TASK DETAILS
Filter these records by the string "intros", copying each line that holds it.

Stored data entries
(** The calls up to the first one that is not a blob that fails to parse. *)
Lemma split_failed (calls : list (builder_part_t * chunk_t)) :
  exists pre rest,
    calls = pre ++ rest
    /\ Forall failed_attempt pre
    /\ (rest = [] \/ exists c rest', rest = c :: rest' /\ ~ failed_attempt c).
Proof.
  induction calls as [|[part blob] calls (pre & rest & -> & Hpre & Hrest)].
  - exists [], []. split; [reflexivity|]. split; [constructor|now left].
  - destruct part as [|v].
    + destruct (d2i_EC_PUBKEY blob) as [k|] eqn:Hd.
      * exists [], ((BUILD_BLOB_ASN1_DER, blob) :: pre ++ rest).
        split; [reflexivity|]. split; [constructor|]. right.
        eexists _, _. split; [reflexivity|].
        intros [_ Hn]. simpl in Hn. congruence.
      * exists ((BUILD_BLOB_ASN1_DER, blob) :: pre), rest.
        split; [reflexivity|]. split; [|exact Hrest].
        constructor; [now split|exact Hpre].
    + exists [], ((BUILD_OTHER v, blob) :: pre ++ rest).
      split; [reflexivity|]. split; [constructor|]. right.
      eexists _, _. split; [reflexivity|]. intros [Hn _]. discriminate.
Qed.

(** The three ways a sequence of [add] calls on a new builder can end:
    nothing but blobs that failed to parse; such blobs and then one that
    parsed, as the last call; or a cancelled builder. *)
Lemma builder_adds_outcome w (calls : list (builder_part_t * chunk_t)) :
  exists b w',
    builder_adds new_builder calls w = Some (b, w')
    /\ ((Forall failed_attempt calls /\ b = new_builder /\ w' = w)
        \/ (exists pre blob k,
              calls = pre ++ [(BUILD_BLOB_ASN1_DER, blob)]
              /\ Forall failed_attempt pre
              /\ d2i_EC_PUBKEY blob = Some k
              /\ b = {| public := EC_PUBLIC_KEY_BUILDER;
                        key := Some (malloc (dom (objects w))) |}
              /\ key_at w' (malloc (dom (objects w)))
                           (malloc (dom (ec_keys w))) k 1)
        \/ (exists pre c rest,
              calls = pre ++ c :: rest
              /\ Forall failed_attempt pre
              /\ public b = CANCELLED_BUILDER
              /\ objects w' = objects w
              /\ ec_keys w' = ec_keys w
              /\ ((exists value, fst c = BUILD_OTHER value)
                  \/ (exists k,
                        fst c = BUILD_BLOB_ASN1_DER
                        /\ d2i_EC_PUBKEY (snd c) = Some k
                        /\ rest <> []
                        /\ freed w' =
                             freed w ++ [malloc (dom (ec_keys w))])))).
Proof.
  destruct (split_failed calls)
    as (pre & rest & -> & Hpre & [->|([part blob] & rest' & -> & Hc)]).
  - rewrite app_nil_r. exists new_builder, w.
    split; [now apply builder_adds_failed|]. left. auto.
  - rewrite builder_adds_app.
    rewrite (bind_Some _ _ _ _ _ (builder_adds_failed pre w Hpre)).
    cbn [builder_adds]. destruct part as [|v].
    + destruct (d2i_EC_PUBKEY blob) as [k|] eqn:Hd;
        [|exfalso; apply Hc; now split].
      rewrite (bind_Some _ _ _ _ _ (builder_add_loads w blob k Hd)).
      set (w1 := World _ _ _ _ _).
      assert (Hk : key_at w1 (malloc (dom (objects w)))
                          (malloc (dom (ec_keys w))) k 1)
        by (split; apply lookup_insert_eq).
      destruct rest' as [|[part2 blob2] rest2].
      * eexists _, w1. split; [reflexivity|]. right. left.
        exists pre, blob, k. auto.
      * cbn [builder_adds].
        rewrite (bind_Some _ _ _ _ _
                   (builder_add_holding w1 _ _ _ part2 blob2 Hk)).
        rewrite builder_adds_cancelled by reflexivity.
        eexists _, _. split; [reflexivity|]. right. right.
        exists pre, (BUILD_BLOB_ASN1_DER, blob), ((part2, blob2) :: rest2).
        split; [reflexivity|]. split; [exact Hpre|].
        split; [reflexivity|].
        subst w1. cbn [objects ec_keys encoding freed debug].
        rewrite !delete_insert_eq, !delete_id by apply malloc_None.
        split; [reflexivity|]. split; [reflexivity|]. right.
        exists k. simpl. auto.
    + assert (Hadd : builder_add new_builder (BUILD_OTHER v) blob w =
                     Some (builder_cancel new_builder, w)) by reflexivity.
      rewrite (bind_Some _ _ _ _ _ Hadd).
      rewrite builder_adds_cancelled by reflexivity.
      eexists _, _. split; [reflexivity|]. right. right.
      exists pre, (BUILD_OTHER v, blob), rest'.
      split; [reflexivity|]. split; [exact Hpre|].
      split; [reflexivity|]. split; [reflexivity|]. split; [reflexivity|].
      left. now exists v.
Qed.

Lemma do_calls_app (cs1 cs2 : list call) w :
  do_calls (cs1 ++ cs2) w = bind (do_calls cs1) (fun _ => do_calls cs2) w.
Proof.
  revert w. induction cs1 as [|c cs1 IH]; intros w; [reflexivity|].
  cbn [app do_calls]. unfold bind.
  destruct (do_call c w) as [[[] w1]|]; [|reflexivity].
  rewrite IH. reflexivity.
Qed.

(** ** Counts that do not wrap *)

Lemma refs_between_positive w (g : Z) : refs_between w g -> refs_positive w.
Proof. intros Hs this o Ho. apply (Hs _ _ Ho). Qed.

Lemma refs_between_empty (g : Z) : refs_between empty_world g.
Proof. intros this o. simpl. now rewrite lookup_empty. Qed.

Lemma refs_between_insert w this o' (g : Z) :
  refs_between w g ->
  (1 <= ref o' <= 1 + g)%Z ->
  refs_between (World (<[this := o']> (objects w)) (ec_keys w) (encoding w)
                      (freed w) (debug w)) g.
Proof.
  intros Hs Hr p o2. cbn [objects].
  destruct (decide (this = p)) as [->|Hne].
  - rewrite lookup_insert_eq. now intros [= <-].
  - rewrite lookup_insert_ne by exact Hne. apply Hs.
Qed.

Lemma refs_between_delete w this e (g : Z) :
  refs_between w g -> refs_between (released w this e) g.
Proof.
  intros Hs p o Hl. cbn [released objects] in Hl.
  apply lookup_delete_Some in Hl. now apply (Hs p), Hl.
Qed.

REPLY TO THE EXERCISE
        intros [_ Hn]. simpl in Hn. congruence.
      eexists _, _. split; [reflexivity|]. intros [Hn _]. discriminate.
  revert w. induction cs1 as [|c cs1 IH]; intros w; [reflexivity|].
Proof. intros Hs this o Ho. apply (Hs _ _ Ho). Qed.
Proof. intros this o. simpl. now rewrite lookup_empty. Qed.
  intros Hs Hr p o2. cbn [objects].
  - rewrite lookup_insert_eq. now intros [= <-].
  intros Hs p o Hl. cbn [released objects] in Hl.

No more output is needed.